Exercise:
Each line that contains "pieces" needs to be copied from the listing.

╭──

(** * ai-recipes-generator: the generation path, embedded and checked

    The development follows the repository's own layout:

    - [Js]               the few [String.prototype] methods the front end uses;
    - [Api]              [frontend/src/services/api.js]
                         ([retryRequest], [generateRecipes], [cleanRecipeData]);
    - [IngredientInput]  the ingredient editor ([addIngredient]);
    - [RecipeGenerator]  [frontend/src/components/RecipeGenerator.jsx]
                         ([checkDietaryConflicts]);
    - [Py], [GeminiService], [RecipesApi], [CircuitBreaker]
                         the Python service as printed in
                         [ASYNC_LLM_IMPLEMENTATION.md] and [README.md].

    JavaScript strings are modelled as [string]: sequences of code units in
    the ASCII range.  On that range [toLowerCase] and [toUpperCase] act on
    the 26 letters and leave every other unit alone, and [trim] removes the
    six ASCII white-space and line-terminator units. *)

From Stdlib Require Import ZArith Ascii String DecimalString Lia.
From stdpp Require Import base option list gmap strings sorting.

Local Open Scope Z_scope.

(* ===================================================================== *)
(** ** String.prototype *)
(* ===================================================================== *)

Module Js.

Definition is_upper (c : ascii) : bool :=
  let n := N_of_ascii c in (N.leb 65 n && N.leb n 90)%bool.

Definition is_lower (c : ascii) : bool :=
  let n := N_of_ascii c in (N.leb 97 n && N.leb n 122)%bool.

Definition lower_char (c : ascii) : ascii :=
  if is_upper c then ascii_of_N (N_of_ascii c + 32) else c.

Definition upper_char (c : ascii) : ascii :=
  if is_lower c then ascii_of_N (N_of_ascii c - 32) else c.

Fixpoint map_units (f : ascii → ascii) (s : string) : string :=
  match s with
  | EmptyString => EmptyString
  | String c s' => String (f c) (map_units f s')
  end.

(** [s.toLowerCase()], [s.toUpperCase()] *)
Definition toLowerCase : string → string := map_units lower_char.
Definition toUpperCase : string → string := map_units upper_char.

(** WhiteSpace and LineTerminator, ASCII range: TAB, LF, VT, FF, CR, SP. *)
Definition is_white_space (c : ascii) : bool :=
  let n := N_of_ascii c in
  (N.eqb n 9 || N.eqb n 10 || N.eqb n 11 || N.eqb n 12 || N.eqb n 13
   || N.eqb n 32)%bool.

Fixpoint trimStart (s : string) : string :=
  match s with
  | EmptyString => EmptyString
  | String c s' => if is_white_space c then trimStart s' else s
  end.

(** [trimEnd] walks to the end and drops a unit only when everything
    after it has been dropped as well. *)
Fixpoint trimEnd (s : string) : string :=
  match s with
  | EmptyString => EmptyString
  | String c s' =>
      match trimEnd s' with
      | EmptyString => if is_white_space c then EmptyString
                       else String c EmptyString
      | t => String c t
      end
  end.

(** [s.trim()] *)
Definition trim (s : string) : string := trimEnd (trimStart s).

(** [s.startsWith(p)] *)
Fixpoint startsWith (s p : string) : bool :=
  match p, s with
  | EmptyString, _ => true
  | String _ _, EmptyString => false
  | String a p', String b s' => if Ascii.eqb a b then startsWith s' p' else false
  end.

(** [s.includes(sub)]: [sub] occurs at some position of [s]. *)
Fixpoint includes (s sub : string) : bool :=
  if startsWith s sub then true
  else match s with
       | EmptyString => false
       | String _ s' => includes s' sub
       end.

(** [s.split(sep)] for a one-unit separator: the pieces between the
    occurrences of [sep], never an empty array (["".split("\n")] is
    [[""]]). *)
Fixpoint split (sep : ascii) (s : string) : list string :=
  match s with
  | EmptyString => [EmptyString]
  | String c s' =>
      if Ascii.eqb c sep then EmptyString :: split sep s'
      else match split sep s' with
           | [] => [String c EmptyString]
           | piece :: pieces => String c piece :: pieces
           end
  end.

╰──

Response below:
(** [s.split(sep)] for a one-unit separator: the pieces between the
           | piece :: pieces => String c piece :: pieces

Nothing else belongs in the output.